Un certain nombre de facteurs physico-chimiques, permettent de
caractériser la membrane d'une microcapsule ou la matrice d'une
microsphère :
- Charge électrique de surface ;
- Mouillabilité ;
- Porosité ;
- Tortuosité des pores ;
- Degré de gonflement.
Le taux d'encapsulation (ou la teneur en matière
active) peut être très élevée dans les
microcapsules, de l'ordre de 85 à 90 % (rapport massique).
Comparés à ceux rencontrées dans les microsphères
qui sont plus faibles, de l'ordre de 20 à 35 % (Richard et
Benoit, 2000).
Le rendement d'encapsulation est le rapport entre la masse de PA
encapsulé et la masse de PA à encapsuler (Anonyme
9) :
× 100
Masse de PA à encapsuler
Rdt=
Masse de PA encapsulé
III.4. Intérêt de microencapsulation
:
Sur le plan industriel, la microencapsulation est mise en oeuvre
pour remplir les objectifs suivants :
- Assurer la protection, la compatibilité et la
stabilisation d'une matière active dans une formulation ;
- Réaliser une mise en forme adaptée (dosage plus
élevé dans de petits volumes) ; - Améliorer la
présentation d'un produit ;
- Masquer un goût ou une odeur ;
- Modifier et maîtriser le profil de libération
d'une matière active pour obtenir, par exemple, un effet prolongé
ou déclenché (Richard et Benoit, 2000).
III.5. Procédés de microencapsulation
:
Avant de procéder une préparation d'une
microencapsulation, il faut tenir compte : - La taille moyenne et la largeur de
distribution granulométrique;
- La teneur en matière active ou taux d'encapsulation ;
- La forme finale: dispersion de microparticules en phase aqueuse
ou en phase solvant, poudre sèche ;
- Les contraintes de stabilité au cours du stockage et au
cours de la mise en oeuvre ;
- La durée de conservation sans libération de
matière active, ainsi que le milieu dans lequel les particules seront
conservées ;
- Les conditions de libération et la cinétique
de libération.
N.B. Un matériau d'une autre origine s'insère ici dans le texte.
(* ===== verification/NativeRun.v ===== *)
(** * A native actor runs

    The host of LocalExample.v with the interpreter of NativeInterpreter.v: the
    behavior of DriverLaw.v's example, whose every action creates a child; the
    children's tasks and receipts are there at once. *)

From stdpp Require Import gmap.
From S2P Require Import Prelude Driver DriverLaw DriverContract Host Assessment LocalIngress LocalEnvironment.
From S2P Require Import ActorOutcome TerminalProjection ActorOwner LocalExample ActorLaunch ChildRetirement.
From S2P Require Import ChildExample Endpoint ExactObservation Capabilities EffectItems ItemLaws ChildCreation.
From S2P Require Import NativeInterpreter NativeExample.

(** Children whose tasks and receipts are there at once. *)
#[export] Instance prompt_host : ChildHost (list nat) () nat nat () nat := {|
  RawHandle := (); RawReceiver := (); ProjectedHandle := nat; ProjectedReceiver := ();
  ChildCancel := (); Projection := nat; RetirementObservation := (); StartupReceiver := ();
  raw_join _ := mret (Some (Ok bench_unbound));
  raw_receipt _ := mret (Some (Ok (Ok tt)));
  raw_drop _ w := w;
  projected_join root := mret (Some (Ok (Ok root)));
  projected_receipt _ := mret (Some (Ok bench_receipts));
  projected_drop _ w := w;
  projection_join root := mret (Some (Ok root));
  projection_drop _ w := w;
  spawn_projection root w := (w, default 0 root);
  child_cancel_send _ := count_disposal; child_cancel_drop _ w := w;
  retirement_try_get _ _ := Some clean;
  make_origin address _ _ _ := mret (address : nat);
  idle w := w; child_polls _ := 2
|}.

#[export] Instance prompt_host_law : ChildHostLaw (ChildHost0 := prompt_host).
Proof. by split. Qed.

#[export] Instance prompt_creation : CreationHost prompt_host () := {|
  Binding := (); RetirementPublisher := ();
  allocate_address w := (w, Ok 3); already_claimed := tt; claim_in_use error := bool_decide (error = 5);
  spawn_child _ _ w :=
    (w, (tt, tt, {| owned_task := Some tt; owned_notification := tt; owned_cancellation := Some tt |}));
  await_startup _ := mret (Ok (bench_endpoint, tt));
  retirement_pair w := (w, (tt, tt));
  project_task _ origin _ w :=
    (w, {| owned_task := Some origin; owned_notification := tt; owned_cancellation := Some tt |});
  binding_send _ w := (w, Ok tt)
|}.

#[export] Instance prompt_creation_law : CreationLaw (NH := prompt_creation).
Proof. split; [by intros; eexists..|done|by intros; do 2 eexists]. Qed.

Definition PromptBindings : Type :=
  @ChildBinding _ _ (list nat) () nat nat () nat _ _ prompt_host NoChildBindings.
Definition PromptCaps : Type := ApplicationCapabilities (CreationId := nat) (Bindings := PromptBindings).

#[local] Instance prompt_retire : RetireChildTasks () Bench nat nat PromptBindings :=
  child_binding (AllocationRejection := ()) (λ _, ([] : list (), ())) (λ origin _, origin)
    (λ failure, match failure with Child_NotificationsFailed _ _ _ _ _ => 1 | _ => 2 end)
    (Tail := NoChildBindings) (CH := prompt_host).
#[local] Instance prompt_retire_law :
  ChildTasksLaw (P := ()) (W := Bench) (Root := nat) (Failure := nat) (Bindings := PromptBindings) :=
  child_binding_law (AllocationRejection := ()) (λ _, ([] : list (), ())) (λ origin _, origin)
    (λ failure, match failure with Child_NotificationsFailed _ _ _ _ _ => 1 | _ => 2 end)
    (Tail := NoChildBindings) (CH := prompt_host).
#[local] Instance prompt_registered : Registered PromptBindings := child_binding_registered.
#[local] Instance prompt_namespace : ChildCreationAt PromptBindings
    (gmap nat (CreationBinding (CH := prompt_host)) * list nat) := creation_at_head.

#[local] Instance prompt_namespace_law :
  NamespaceLaw (Bindings := PromptBindings) (registry_fit (KH := prompt_host)) := head_namespace.

Definition bench_native : LocalTypes :=
  native_types (TY := bench_types) (CreationId := nat) (Root := nat) (Failure := nat) (Bindings := PromptBindings).

(** Every action creates a child named by its number. *)
Definition prompt_establish (n : nat) :=
  establish_child (TY := bench_types) (Bindings := PromptBindings) (NH := prompt_creation)
    (λ _, ([] : list (), ()))
    {| routed_id := n; routed_kind := tt; routed_route := 0%N; routed_child := [n] |}.

#[local] Instance bench_traversal : Traversal (TY := bench_types) (CreationId := nat) (Bindings := PromptBindings) := {|
  actions_stop actions := match actions.2 with Step_Stop => true | Step_Continue => false end;
  custody_stop _ := false;
  interpret_actions '(w, (c, progress)) :=
    match progress with
    | Some (Progress_Original (n, _)) =>
        let '((w, c), o) := prompt_establish n (w, c) in
        match o with
        | Ready _ => ((w, (c, Some (Progress_Completed (Interpretation_Complete n)))), Ready ())
        | Pending => ((w, (c, progress)), Pending)
        | Panicked payload => ((w, (c, progress)), Panicked payload)
        | Violated => ((w, (c, progress)), Violated)
        end
    | Some (Progress_Interpreting _) =>
        ((w, (c, Some (Progress_Completed (Interpretation_Complete 0)))), Ready ())
    | progress => ((w, (c, progress)), Ready ())
    end;
  prepare_source stage := stage;
  offer_next_to_source st := (st, Ready ());
  finish_source stage :=
    match stage with
    | Some (Source_Original n) => Some (Source_Completed (Custody_Exhausted n))
    | Some (Source_Offering _) => Some (Source_Completed (Custody_Exhausted 0))
    | stage => stage
    end
|}.

#[local] Instance prompt_registered_law : RegisteredLaw (TY := bench_types) (Bindings := PromptBindings).
Proof. intros n Hn. split; [by apply (registered_all_ok n)|by apply (registered_going n)]. Qed.

Lemma prompt_unbroken : ¬ startup_broken (NH := prompt_creation) (λ _, ([] : list (), ())).
Proof.
  intros [(binding & w & w' & [=])|(outcome & (task & w & w' & [= _ <-]) & Hp)]. by vm_compute in Hp.
Qed.

#[local] Instance bench_traversal_law : TraversalLaw (TY := bench_types) (CreationId := nat)
  (Root := nat) (Failure := nat) (Bindings := PromptBindings).
Proof.
  split.
  - intros w c [[[n step]|custody|settled]|] Hc; cbn [interpret_actions bench_traversal]; try done.
    destruct Hc as [[_ (b & Hb & _) _] Hreg].
    pose proof (establish_child_unbroken (NH := prompt_creation) (λ _, ([] : list (), ()))
      {| routed_id := n; routed_kind := tt; routed_route := 0%N; routed_child := [n] |} w c b Hb (Hreg b Hb)
      prompt_unbroken) as Hv.
    pose proof (step_creation c prompt_host prompt_creation prompt_namespace prompt_host_law
      prompt_creation_law prompt_namespace_law (λ _, ([] : list (), ()))
      {| routed_id := n; routed_kind := tt; routed_route := 0%N; routed_child := [n] |} w Hv) as Hs.
    unfold prompt_establish. destruct (establish_child _ _ _) as [[w' c'] [settlement| |payload|]];
      by apply rtc_once.
  - intros w c [[n step]|custody|settled] w' c' progress' Hd; cbn [interpret_actions bench_traversal].
    + destruct (prompt_establish n (w, c)) as [[w1 c1] [settlement| |payload|]]; intros [=]; subst; by eexists.
    + intros [= _ _ <-]. by eexists.
    + done.
  - done.
  - intros [n|custody|source]; [by eexists|done|by eexists].
  - intros w c custody w' c' custody' _. by eexists.
Qed.

#[local] Instance native_host : @LocalHost bench_native := @Build_LocalHost bench_native
  (λ w, (w, (tt, tt, tt, tt)))
  (λ _ address w,
    if bool_decide (address ∈ bench_claimed w) then (w, Err address)
    else (set_claims (address :: bench_claimed w) (bench_published w) w, Ok address))
  (λ address _ w, (set_claims (bench_claimed w) (address :: bench_published w) w, address))
  (λ w, (w, (tt, tt)))
  (λ _ _ w, (w, Ok ()))
  (λ _ w, (w, Some (Ok ()))) (λ _ w, (w, false)) (λ _, 0) (λ _ _ w, (w, None)) (λ _, count_disposal) (λ w, w).

#[local] Instance native_settlements : @SettlementClass bench_native := @Build_SettlementClass bench_native
  (λ i, inl (match i with Interpretation_Complete _ => Status_Accepted | Interpretation_Corrupt _ => Status_Corrupt end))
  (λ i, match i with Interpretation_Complete n | Interpretation_Corrupt n => n end)
  (λ _, None) ().

#[local] Existing Instance Stalling.numbers.

Definition native_inputs (control : ()) : ApplicationCapabilityInputs (TY := bench_types) (CreationId := nat) :=
  bench_inputs.

Definition native_fresh : PromptBindings :=
  {| creations := ∅; creation_order := []; actors := tt; tail := Some NoChildBindings_new |}.

(** Two messages; the second one stops the actor. *)
Definition native_world : Bench :=
  bench [3] [Ingress_Message {| from := 1; message := 7 |}; Ingress_Message {| from := 1; message := 5 |}]
    None [] (Some true).

Local Abbreviation native_prepared :=
  (@prepare bench_native native_host bench_mailbox bench_mode 2 tt tt tt
     (native_interpreter (TY := bench_types) native_inputs native_fresh [] [] tt None) native_world).

Local Abbreviation native_commit_instance :=
  (native_commits (TY := bench_types) (Root := nat) (Failure := nat) (SC := native_settlements) tt (λ _ w, (w, None))).

Local Abbreviation native_run :=
  (receive_run (W := Bench) (EnvironmentPort0 := native_port (TY := bench_types) (HO := native_host)
      (SC := native_settlements) tt (λ _ w, (w, None)) (λ _ : Bench, 8)) 60
     (Some (Driver_new ([] : list nat) native_prepared.2)) None native_prepared.1).

(** The children of the two events and of the initialization are retired. *)
Example native_run_stops :
  match native_run with
  | Some (None, Some (Ok r), _, w) =>
      retired_behavior r = [1; 3; 7; 5] ∧
      lane_descendants (residual_lanes (retired_residual r)) = ([3; 3; 3; 3], [])
  | _ => False
  end.
Proof. vm_compute. by split. Qed.

Lemma native_fresh_registered : registered native_fresh.
Proof.
  split; [split; [split|]|exists NoChildBindings_new; by split].
  - apply NoDup_nil_2.
  - intros id Hid. by apply elem_of_nil in Hid.
  - intros id row. cbn. rewrite lookup_empty. intros [=].
  - intros id row. cbn. rewrite lookup_empty. intros [=].
Qed.
Lemma bench_retains : retains (TY := bench_types) (IM := bench_mode).
Proof. by intros [?|?] ?. Qed.

Lemma native_actor_hands_over_witness :
  ∃ result cs w, native_run = Some (None, Some result, cs, w) ∧ handed_over result.
Proof.
  assert (match native_run with Some (None, Some _, _, _) => true | _ => false end = true) as Hends
    by (vm_compute; reflexivity).
  destruct native_run as [[[[[owner|] [result|]] cs] w]|] eqn:Hr; try discriminate Hends.
  clear Hends. exists result, cs, w. split; [reflexivity|].
  refine (native_actor_hands_over (TY := bench_types) tt (λ _ w, (w, None)) 
    (retaining := bench_retains) (λ _ : Bench, 8) native_inputs native_fresh [] [] tt None 2 tt tt tt native_world
    60 [] _ result cs w native_fresh_registered _ Hr).
  intros control. eexists. reflexivity.
Defined.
Si l'on souhaite une libération
déclenchée, il devra en particulier être
précisé quel est le paramètre de déclenchement:
pression ou cisaillement mécanique, variation de température,
variation de pH, dégradation enzymatique. Pour une libération
prolongée, la durée souhaitée de la période de
libération sera une des données du problème ;
- Les contraintes réglementaires liées au
domaine d'application et au mode d'administration qui sont prescrites dans les
réglementations nationales et internationales (Pharmacopée
Européenne ou USP par exemple, pour le domaine de la pharmacie).
Les choix du procédé et de la formulation
déterminent les caractéristiques finales de microparticules
(Richard et Benoit, 2000).
III.5.1. Procédés physico-chimiques
:
III.5.1.1. Procédé basé sur la
séparation de phase :
La coacervation est le phénomène de
désolvatation des macromolécules, conduisant à une
séparation de phases au sein d'une solution. A l'issue de la
coacervation, deux phases sont présentes dans le milieu :
- Le coacervat : Riche en polymère et pauvre en solvant
;
- Le surnageant : Pauvre en polymère et riche en
solvant.
Si, dans le même temps, une matière active est
dispersée dans ce milieu, sous forme de gouttelettes par exemple, le
coacervat formé pourra l'encapsuler si les conditions d'étalement
des phases en présence sont respectées.
La figure 13 représente trois situations possibles: Cas
où une encapsulation complète aura lieu, partielle, ou pas
d'encapsulation, (l'encapsulation est complète si le coacervat mouille
spontanément la surface de la matière active, c'est-à-dire
lorsque S3 > 0, S2 < 0 et S1
< 0) (Richard et Benoit, 2000).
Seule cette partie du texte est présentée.